• Work instructions:
Search the entries below for the string "Prop" and copy the lines that hold it.

Recorded data
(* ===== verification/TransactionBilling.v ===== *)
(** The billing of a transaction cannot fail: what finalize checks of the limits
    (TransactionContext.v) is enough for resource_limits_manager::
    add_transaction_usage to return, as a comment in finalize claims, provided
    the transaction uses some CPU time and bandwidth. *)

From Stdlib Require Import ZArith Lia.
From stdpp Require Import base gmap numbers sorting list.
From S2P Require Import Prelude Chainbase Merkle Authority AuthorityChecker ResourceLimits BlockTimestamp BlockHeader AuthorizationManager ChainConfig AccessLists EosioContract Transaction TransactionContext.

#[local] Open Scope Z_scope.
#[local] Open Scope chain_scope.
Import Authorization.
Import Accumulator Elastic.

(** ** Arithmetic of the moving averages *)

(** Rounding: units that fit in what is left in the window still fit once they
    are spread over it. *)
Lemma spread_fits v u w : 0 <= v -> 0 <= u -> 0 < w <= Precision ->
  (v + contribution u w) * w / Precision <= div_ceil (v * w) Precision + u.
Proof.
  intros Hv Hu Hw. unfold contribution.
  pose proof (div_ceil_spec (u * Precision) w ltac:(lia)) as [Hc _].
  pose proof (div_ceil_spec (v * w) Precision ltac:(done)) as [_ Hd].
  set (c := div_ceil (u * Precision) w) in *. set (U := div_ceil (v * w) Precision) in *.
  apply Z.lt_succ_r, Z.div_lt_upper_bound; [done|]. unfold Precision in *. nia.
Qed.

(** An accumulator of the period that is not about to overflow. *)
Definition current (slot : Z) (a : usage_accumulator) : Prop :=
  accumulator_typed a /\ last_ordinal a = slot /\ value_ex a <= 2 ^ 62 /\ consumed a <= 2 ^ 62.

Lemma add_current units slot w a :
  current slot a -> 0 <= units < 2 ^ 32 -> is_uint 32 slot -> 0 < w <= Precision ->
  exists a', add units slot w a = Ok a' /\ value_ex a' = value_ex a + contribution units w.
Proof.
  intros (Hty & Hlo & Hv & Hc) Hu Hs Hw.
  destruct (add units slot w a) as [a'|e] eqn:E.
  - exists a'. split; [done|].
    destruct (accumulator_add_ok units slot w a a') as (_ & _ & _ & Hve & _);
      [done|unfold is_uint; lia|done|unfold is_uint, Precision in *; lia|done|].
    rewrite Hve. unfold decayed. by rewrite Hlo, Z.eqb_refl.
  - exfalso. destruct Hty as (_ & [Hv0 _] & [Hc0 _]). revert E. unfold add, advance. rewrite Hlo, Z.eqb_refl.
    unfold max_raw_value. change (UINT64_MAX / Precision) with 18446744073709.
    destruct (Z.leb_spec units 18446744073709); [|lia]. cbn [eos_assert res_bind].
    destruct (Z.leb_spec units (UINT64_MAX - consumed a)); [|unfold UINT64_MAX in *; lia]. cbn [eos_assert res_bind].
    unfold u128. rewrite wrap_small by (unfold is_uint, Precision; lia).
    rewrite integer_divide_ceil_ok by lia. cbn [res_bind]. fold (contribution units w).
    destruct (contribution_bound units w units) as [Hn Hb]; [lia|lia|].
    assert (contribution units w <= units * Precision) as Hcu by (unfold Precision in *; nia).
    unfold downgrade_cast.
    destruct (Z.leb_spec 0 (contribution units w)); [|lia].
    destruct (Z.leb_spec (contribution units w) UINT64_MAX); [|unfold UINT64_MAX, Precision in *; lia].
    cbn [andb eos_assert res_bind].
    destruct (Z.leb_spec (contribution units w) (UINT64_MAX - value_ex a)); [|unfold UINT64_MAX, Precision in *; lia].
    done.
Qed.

==

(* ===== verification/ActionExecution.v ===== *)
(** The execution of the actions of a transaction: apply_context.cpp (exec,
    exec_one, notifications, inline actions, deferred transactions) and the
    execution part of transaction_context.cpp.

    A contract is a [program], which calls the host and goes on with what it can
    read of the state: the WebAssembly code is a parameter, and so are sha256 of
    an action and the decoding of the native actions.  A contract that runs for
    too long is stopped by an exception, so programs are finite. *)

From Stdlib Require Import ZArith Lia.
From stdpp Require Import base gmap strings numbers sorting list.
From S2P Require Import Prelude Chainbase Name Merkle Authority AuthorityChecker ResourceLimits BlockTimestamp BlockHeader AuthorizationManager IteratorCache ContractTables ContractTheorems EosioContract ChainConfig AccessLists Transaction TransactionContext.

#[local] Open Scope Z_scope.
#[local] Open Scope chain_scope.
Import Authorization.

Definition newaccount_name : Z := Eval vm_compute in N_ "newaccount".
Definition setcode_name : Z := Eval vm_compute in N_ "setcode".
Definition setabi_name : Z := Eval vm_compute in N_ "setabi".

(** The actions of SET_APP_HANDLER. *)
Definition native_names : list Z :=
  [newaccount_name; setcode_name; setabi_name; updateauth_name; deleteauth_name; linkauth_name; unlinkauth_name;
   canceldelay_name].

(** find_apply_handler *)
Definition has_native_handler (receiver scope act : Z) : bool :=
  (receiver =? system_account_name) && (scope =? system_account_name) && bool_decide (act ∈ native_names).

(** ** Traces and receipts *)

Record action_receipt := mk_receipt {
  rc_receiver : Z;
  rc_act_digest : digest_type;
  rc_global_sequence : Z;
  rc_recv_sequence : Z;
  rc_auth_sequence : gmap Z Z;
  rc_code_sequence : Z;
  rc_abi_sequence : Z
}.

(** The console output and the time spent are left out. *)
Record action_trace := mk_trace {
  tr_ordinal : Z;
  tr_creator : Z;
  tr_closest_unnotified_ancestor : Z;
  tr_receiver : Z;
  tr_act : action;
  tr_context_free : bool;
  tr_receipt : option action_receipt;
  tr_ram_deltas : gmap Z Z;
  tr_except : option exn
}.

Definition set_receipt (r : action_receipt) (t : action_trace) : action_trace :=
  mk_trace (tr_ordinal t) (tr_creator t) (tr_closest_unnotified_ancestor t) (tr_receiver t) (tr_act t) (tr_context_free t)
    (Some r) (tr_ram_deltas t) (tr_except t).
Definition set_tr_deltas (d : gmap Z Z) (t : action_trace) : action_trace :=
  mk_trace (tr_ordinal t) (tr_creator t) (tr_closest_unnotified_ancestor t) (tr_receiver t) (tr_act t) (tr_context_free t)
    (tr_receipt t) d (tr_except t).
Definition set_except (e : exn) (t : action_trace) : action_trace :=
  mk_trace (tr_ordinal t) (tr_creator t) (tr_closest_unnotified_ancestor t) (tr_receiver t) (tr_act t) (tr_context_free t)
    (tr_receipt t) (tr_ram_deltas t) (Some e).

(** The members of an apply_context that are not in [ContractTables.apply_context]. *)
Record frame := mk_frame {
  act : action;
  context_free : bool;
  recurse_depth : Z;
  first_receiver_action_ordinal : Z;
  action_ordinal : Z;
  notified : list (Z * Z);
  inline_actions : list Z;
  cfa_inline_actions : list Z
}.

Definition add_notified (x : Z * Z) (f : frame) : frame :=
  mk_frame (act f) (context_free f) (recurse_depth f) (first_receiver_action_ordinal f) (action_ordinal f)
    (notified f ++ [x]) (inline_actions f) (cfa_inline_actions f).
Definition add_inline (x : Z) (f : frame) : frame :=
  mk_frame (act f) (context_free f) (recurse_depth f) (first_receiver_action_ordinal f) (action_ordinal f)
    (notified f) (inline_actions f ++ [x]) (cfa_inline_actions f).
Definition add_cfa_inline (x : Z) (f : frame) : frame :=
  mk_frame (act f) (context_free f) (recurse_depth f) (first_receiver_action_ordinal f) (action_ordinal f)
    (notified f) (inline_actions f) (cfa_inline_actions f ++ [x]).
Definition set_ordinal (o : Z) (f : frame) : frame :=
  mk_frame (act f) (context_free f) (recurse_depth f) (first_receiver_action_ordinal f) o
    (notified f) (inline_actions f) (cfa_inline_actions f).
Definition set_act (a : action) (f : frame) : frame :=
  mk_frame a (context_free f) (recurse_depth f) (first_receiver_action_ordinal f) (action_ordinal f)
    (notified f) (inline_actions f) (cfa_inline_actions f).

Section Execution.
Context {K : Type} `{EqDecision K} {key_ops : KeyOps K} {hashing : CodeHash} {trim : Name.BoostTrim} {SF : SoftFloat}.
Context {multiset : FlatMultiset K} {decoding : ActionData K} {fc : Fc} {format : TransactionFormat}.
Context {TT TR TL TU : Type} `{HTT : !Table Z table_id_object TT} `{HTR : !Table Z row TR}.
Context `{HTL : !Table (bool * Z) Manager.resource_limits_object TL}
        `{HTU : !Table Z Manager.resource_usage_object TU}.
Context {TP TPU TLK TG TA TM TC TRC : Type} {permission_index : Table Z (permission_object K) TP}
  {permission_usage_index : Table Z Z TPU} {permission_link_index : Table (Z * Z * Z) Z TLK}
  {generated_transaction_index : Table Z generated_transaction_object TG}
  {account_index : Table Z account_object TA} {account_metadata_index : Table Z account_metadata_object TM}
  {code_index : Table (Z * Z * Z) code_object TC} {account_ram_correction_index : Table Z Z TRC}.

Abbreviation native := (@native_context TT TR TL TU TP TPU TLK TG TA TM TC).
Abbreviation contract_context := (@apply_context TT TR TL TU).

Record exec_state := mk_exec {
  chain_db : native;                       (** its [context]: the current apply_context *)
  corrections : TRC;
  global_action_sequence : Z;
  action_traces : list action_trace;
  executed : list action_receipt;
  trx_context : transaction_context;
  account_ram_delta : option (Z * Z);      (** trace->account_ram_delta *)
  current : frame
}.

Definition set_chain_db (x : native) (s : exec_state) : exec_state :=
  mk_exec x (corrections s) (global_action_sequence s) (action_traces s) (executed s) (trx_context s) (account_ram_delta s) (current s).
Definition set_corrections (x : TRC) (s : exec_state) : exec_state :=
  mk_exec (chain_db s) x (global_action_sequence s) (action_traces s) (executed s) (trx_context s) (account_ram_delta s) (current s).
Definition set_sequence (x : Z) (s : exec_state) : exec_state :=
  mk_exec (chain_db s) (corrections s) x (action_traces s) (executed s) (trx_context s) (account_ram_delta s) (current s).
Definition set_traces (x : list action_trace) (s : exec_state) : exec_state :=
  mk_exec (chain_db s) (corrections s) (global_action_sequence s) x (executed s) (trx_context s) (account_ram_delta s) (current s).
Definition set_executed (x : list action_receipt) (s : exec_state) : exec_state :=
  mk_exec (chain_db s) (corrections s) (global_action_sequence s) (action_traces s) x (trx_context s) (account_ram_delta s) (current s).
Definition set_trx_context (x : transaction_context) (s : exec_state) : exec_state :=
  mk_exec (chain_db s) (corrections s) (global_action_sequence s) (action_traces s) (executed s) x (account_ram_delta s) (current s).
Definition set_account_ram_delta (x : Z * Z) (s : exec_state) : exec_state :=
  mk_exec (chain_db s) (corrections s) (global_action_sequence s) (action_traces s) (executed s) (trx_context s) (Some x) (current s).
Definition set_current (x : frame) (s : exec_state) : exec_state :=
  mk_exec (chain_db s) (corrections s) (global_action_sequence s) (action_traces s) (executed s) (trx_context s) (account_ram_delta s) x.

==

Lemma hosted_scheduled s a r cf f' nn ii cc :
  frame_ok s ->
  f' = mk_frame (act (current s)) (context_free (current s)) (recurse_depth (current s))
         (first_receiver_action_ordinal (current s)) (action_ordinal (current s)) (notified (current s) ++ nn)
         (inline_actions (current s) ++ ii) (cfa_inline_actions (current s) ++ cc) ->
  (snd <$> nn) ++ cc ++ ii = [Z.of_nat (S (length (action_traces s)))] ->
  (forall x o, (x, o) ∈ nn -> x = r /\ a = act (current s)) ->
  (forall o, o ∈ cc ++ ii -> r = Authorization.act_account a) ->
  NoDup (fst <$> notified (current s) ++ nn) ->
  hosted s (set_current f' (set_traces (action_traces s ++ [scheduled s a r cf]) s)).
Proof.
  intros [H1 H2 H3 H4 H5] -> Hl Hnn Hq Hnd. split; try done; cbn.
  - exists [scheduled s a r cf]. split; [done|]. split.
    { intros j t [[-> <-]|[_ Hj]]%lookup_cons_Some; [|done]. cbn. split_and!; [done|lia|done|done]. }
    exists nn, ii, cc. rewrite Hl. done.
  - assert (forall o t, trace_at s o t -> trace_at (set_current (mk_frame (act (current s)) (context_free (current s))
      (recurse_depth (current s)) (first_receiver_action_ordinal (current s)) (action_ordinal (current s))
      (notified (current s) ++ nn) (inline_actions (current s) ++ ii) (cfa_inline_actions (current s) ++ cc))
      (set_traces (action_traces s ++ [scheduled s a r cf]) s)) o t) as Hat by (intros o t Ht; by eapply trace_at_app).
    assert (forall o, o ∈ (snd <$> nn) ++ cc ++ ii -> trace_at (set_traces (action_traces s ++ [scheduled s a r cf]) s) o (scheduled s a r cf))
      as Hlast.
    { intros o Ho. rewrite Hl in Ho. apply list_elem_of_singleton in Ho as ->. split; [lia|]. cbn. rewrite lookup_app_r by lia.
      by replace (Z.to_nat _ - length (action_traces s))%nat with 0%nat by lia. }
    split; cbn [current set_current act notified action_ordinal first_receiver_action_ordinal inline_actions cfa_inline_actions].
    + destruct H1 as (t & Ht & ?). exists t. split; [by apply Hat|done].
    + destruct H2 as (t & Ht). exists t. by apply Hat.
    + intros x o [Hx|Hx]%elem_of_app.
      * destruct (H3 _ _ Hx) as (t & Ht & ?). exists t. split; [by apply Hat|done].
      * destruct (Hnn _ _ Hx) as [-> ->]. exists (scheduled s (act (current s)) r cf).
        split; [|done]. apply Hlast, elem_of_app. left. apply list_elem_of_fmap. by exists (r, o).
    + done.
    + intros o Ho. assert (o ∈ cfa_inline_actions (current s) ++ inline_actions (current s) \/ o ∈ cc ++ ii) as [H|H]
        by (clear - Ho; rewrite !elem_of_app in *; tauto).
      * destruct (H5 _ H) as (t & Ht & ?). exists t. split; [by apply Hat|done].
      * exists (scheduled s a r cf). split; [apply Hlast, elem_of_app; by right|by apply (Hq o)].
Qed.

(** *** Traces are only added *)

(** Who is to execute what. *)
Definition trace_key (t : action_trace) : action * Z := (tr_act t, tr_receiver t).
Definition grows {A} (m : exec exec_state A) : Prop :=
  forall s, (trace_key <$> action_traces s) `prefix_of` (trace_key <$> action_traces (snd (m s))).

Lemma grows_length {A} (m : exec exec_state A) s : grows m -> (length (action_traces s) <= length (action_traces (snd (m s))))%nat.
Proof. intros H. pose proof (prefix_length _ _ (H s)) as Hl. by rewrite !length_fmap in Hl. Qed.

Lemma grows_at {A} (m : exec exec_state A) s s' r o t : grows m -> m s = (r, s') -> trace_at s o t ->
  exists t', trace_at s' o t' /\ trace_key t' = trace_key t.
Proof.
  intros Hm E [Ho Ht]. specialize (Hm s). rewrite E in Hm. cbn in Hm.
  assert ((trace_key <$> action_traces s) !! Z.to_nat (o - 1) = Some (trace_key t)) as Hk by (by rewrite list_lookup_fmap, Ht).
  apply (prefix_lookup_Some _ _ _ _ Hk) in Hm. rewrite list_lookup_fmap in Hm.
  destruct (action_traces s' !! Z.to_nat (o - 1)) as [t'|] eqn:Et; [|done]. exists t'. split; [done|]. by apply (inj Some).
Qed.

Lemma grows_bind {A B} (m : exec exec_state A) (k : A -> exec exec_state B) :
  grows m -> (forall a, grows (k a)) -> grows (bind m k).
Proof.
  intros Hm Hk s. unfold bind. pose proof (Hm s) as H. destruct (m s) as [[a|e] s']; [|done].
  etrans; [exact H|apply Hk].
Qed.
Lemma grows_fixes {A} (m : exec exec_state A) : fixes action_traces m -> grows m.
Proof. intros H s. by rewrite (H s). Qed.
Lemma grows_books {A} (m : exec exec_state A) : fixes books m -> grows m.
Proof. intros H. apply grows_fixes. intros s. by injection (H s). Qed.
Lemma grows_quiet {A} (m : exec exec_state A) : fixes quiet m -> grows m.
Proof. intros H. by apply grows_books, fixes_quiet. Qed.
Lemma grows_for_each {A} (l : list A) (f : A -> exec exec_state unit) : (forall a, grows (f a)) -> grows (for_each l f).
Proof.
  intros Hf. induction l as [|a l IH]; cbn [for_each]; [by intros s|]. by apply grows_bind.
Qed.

• Response area:
Definition current (slot : Z) (a : usage_accumulator) : Prop :=
Definition grows {A} (m : exec exec_state A) : Prop :=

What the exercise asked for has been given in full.